By the way, who nicknamed you the Big Cat?
"You might not believe this, but Bob Hayes was the one that named me that. Bob Hayes had a knack for naming guys. Like he named Cornell Green, and I can't tell you why, but he called Cornell Green 'Sweet Lips.' And some of the nicknames, well, I just can't tell you."
Former Cowboys lineman and first-round pick, Howard Richards, is now part of the Missouri college football radio team. He's an alum of Missouri.
Richards started four games as a true freshman, blossomed into an all-conference player and became a first-round draft pick of the Dallas Cowboys. Yesterday, Richards, 51, was officially welcomed home as the new color analyst for Missouri football radio broadcasts. He’ll join the booth this season, replacing, of all people, the man who brought him to Missouri.
A week ago I posted about Leon Lett's guest coaching stint with the CFL's Hamilton Tiger Cats. Apparently, he had quite an effect on the players there.
"Lett knows what it takes to win a championship," the Hamilton Tiger-Cats defensive end [Stevie Baggs] said. "That’s the main thing I wanted to know from him. I asked, ‘How did you guys look at training camp? How cohesive was your team on and off the field?’
"He told me, ‘Listen, every day isn’t great, but you make the best of it.’ I respect that and I understand that. Every loss is a lesson, but so is every win."
"We always look at someone’s glory and not their story," Baggs said. "I knew he was a Pro Bowler, I knew he was a Super Bowl champion, but I didn’t know that he got drafted so late. I didn’t know he was fourth or fifth on the depth chart when he came in. I didn’t know they were questioning his work ethic. I didn’t know those things.
The Ti-Cats defensive coach said:
"That’s what he passed on to the players and you could see their practice habits are way better now than they were when we first got here."
I always like former Cowboy Chad Hennings, his military commitment and his tenacity on the field endeared him to many Cowboys fans, Today, he's helping reach out to others through his Christian beliefs.
Hennings served as an Air Force pilot flying A-10 Thunderbolts in Iraq and earning two aerial achievements medals, a humanitarian award and an outstanding unit award for his actions.

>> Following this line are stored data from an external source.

Definition set_minimal (c : PathResolutionContext) (x : list path * gset (list NativeComponentKey)) :=
  {| root_paths := root_paths c; root_keys := root_keys c;
     workspace_roots := workspace_roots c; workspace_root_keys := workspace_root_keys c;
     minimal_paths := x.1; minimal_path_keys := x.2;
     executable_roots := executable_roots c; executable_root_keys := executable_root_keys c;
     tmpdir := tmpdir c; slash_tmp := slash_tmp c; current_directory := current_directory c |}.

Definition set_executable (c : PathResolutionContext) (x : list path * gset (list NativeComponentKey)) :=
  {| root_paths := root_paths c; root_keys := root_keys c;
     workspace_roots := workspace_roots c; workspace_root_keys := workspace_root_keys c;
     minimal_paths := minimal_paths c; minimal_path_keys := minimal_path_keys c;
     executable_roots := x.1; executable_root_keys := x.2;
     tmpdir := tmpdir c; slash_tmp := slash_tmp c; current_directory := current_directory c |}.

(** Applies [copy_paths_fresh] to the next keyed list. *)
Ltac copy_keyed get set builder :=
  let ks := fresh "ks" in let E := fresh "E" in
  edestruct (copy_paths_fresh get set builder) as (ks & E);
    [by intros [] []|done|by intros []
    |intros ?c ?p ?Hp; unfold builder; rewrite validated_absolute_eq by done; cbn;
     by destruct (insert_keyed _ _ _)
    | | | |rewrite E; cbn; clear E].

Section path_context.
Context {U : Unicode} {G : Globset} {W : WildMatch}.

Lemma roots_wf_default o base keys :
  roots_wf o -> keyed_paths base keys ->
  Forall valid_absolute (default base o) /\ NoDup (NativePathKey_new <$> default base o).
Proof. intros Ho (? & ? & _). by destruct o. Qed.

Lemma narrowed_roots_wf e o base keys :
  roots_wf o -> keyed_paths base keys ->
  Forall valid_absolute (filter (fun p => within_limit e p = true) (default base o)) /\
  NoDup (NativePathKey_new <$> filter (fun p => within_limit e p = true) (default base o)).
Proof.
  intros Ho Hb. destruct (roots_wf_default _ _ _ Ho Hb) as [Hv Hn]. split.
  - rewrite Forall_forall in Hv |- *. intros p [_ Hp]%list_elem_of_filter. auto.
  - eapply sublist_NoDup; [exact Hn|]. apply fmap_sublist, sublist_filter.
Qed.

Lemma path_context_built e base c : path_context e base = Ok c -> context_built (context c).
Proof.
  unfold path_context. intros H. res_inv. simpl.
  repeat match goal with H : copy_paths _ _ _ = Ok ?c |- context_built ?c =>
    eapply copy_paths_built; [|clear c H|exact H]; [clear; intros; econstructor; eassumption|] end.
  constructor.
Qed.

(** The context a composition builds: the runtime paths of the base, with the
    workspace roots narrowed. *)
Lemma path_context_Ok e base :
  context_wf base -> roots_wf (es_workspace_roots e) ->
  exists c, path_context e base = Ok c /\
    context_owner c = context_identity (es_filesystem e) /\
    workspace_roots (context c) =
      filter (fun p => within_limit e p = true) (default (workspace_roots base) (es_workspace_roots e)) /\
    root_paths (context c) = root_paths base /\ minimal_paths (context c) = minimal_paths base /\
    executable_roots (context c) = executable_roots base /\ tmpdir (context c) = tmpdir base /\
    slash_tmp (context c) = slash_tmp base /\ current_directory (context c) = current_directory base.
Proof.
  intros ((? & ? & _) & Hwork & (? & ? & _) & (? & ? & _) & Ht & Hs & Hcur) Hr.
  destruct (narrowed_roots_wf e _ _ _ Hr Hwork) as [Hwv Hwn]. unfold path_context.
  copy_keyed (fun c => (root_paths c, root_keys c)) set_roots with_root; [done..|].
  copy_keyed (fun c => (workspace_roots c, workspace_root_keys c)) set_workspace with_workspace_root; [done..|].
  copy_keyed (fun c => (minimal_paths c, minimal_path_keys c)) set_minimal with_minimal_path; [done..|].
  copy_keyed (fun c => (executable_roots c, executable_root_keys c)) set_executable with_executable_root; [done..|].
  unfold copy_paths, with_tmpdir, with_slash_tmp, with_current_directory.
  destruct (tmpdir base), (slash_tmp base), (current_directory base); simpl in Ht, Hs, Hcur;
    do 3 (simpl; rewrite ?validated_absolute_eq by done); simpl;
    (eexists; split; [reflexivity|done]).
Qed.

(** C12. The runtime context of a composition never holds a workspace root the
    ceiling does not cover: it can always be built, its workspace roots are
    requested roots (or, without a request, roots of the base context) lying
    below the ceiling's roots, every requested root is kept by one of its
    spellings, every other runtime path is the base's, and the context belongs
    to that composition. *)
Theorem path_context_confined (next n : N) (r : CompositionRequest) (e : EffectiveSandbox)
    (base : PathResolutionContext) :
  compose next r = Ok (e, n) -> context_built base ->
  exists c, path_context e base = Ok c /\ context_built (context c) /\
    owns_context (es_filesystem e) c = true /\
    (forall p, p ∈ workspace_roots (context c) ->
       p ∈ default (workspace_roots base) (requested_workspace_roots r) /\
       forall k, ceiling_workspace_roots (ceiling r) = Some k -> exists q, q ∈ k /\ is_within p q = true) /\
    (forall l p, requested_workspace_roots r = Some l -> p ∈ l ->
       exists q, q ∈ workspace_roots (context c) /\ paths_equal q p = true) /\
    root_paths (context c) = root_paths base /\ minimal_paths (context c) = minimal_paths base /\
    executable_roots (context c) = executable_roots base /\ tmpdir (context c) = tmpdir base /\
    slash_tmp (context c) = slash_tmp base /\ current_directory (context c) = current_directory base.
Proof.
  rewrite compose_Ok. intros (requested & outer & w & _ & _ & _ & _ & Hw & -> & ->) Hbase%context_built_wf.
  apply compose_roots_Ok in Hw as (Hsel & Hlim & Hgr).
  destruct (path_context_Ok (effective_of next r requested outer w) base) as (c & Hc & Hown & Hroots & Hrest);
    [done|by eapply normalize_option_spec|].
  exists c. split_and!; [done|by eapply path_context_built| | | |apply Hrest..].
  - unfold owns_context, belongs_to, identity_matches, arc_ptr_eq. rewrite Hown. apply N.eqb_refl.
  - intros p Hp. rewrite Hroots in Hp. apply list_elem_of_filter in Hp as [Hin Hp]. simpl in Hp. split.
    + destruct (requested_workspace_roots r) as [l|]; simpl in Hsel; res_inv;
        match goal with H : Some _ = selected w |- _ => rewrite <- H in Hp | H : None = selected w |- _ => rewrite <- H in Hp end;
        [|done]. by eapply normalize_roots_spec.
    + intros k Hk. rewrite Hk in Hlim. simpl in Hlim. res_inv. unfold within_limit in Hin. simpl in Hin.
      rewrite <- Hlim in Hin. apply root_is_within_true in Hin as (q & Hq & Hin). exists q. split; [|done].
      by eapply normalize_roots_spec.
  - intros l p Hl Hp. rewrite Hl in Hsel. simpl in Hsel. res_inv. rewrite <- Hsel in Hgr.
    destruct (normalize_roots_spec l) as [_ Hspec].
    match goal with H : normalize_roots l = Ok _ |- _ => apply Hspec in H as (_ & _ & _ & Hrep) end.
    destruct (Hrep p Hp) as (q & Hq & Hkey). exists q. split.
    + rewrite Hroots. apply list_elem_of_filter. simpl. rewrite <- Hsel. split; [|done].
      unfold within_limit. simpl. destruct (limit w); auto.
    + apply paths_equal_true. rewrite !NativePathKey_new_eq in Hkey. by apply (inj (fmap component_key)) in Hkey.
Qed.

End path_context.

(** * Examples *)

Section examples.
#[local] Existing Instance literal_globset.
#[local] Existing Instance ascii_unicode.
#[local] Existing Instance literal_wildmatch.

(** A workspace preset requested below a full-access ceiling limited to [/work]. *)
Definition example_request : CompositionRequest :=
  {| requested_policy := sandbox_workspace; requested_environment := inherit_core;
     requested_workspace_roots := Some ["/work/app"; "/work//app/."];
     ceiling := {| ceiling_policy := sandbox_full_access; ceiling_environment := inherit_all;
                   ceiling_workspace_roots := Some ["/work"]; ceiling_external_owner := None |};
     external_owner := None |}.

Definition example_sandbox : EffectiveSandbox :=
  effective_of 0 example_request sandbox_workspace sandbox_full_access
    {| selected := Some ["/work/app"]; limit := Some ["/work"] |}.

Lemma example_composed : compose 0 example_request = Ok (example_sandbox, 1%N).
Proof. reflexivity. Qed.

Definition example_base : PathResolutionContext :=
  let c := unwrap_or context_new (with_workspace_root context_new "/home") in
  let c := unwrap_or c (with_root c "/usr") in
  unwrap_or c (with_current_directory c "/work/app").

Lemma unwrap_built (r : result PolicyError PathResolutionContext) c :
  context_built c -> (forall c', r = Ok c' -> context_built c') -> context_built (unwrap_or c r).
Proof. intros Hc Hr. destruct r; simpl; auto. Qed.

Lemma example_base_built : context_built example_base.
Proof.
  unfold example_base. cbv zeta.
  repeat first [constructor | apply unwrap_built; [|intros; econstructor; [|eassumption]]].
Qed.

Definition example_context : EffectivePathContext :=
  unwrap_or {| context := context_new; context_owner := {| identity_token := 0 |} |}
    (path_context example_sandbox example_base).

Lemma example_context_built : path_context example_sandbox example_base = Ok example_context.
Proof. reflexivity. Qed.

Lemma path_context_confined_witness :
  exists c, path_context example_sandbox example_base = Ok c /\
    owns_context (es_filesystem example_sandbox) c = true /\ root_paths (context c) = ["/usr"].
Proof.
  destruct (path_context_confined 0 1 example_request example_sandbox example_base
              example_composed example_base_built) as (c & Hc & _ & Ho & _ & _ & Hr & _).
  exists c. split; [exact Hc|]. split; [exact Ho|]. rewrite Hr. reflexivity.
Defined.

End examples.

He then returned home and played defensive lineman for nine years for the Dallas Cowboys, earning three Super Bowl rings before his retirement in 2001.
He now serves as president of Hennings Management Corp. in Dallas and is the founder of Wingmen Ministries, a Christian Men’s Group. He also is the author of "It Takes Commitment and Rules of Engagement: Finding Faith and Purpose in a Disconnected World."
Then there's case of a former Cowboy not doing so well. Following in the footsteps of Nate Newton, another Cowboys offensive lineman is having trouble with the law for distributing marijuana.
[Kurt] Vollers, 31, of Dallas, remains on bond. He is scheduled to be sentenced Sept. 2 after pleading guilty in April 2010 to one count of conspiracy to distribute 100 kilograms or more of marijuana. Vollers was an offensive lineman for the Dallas Cowboys from 2002 to 2004 before playing one season for the Indianapolis Colts in 2005.
Vollers, who reportedly owns a home in Coppell, assisted by facilitating the delivery of marijuana to the Dallas area, facilitating the storage of the drugs, repackaging bulk marijuana for sale, distributing marijuana to buyers, facilitating the transfer of money from buyers and counting the proceeds from the sale of marijuana, according to the release.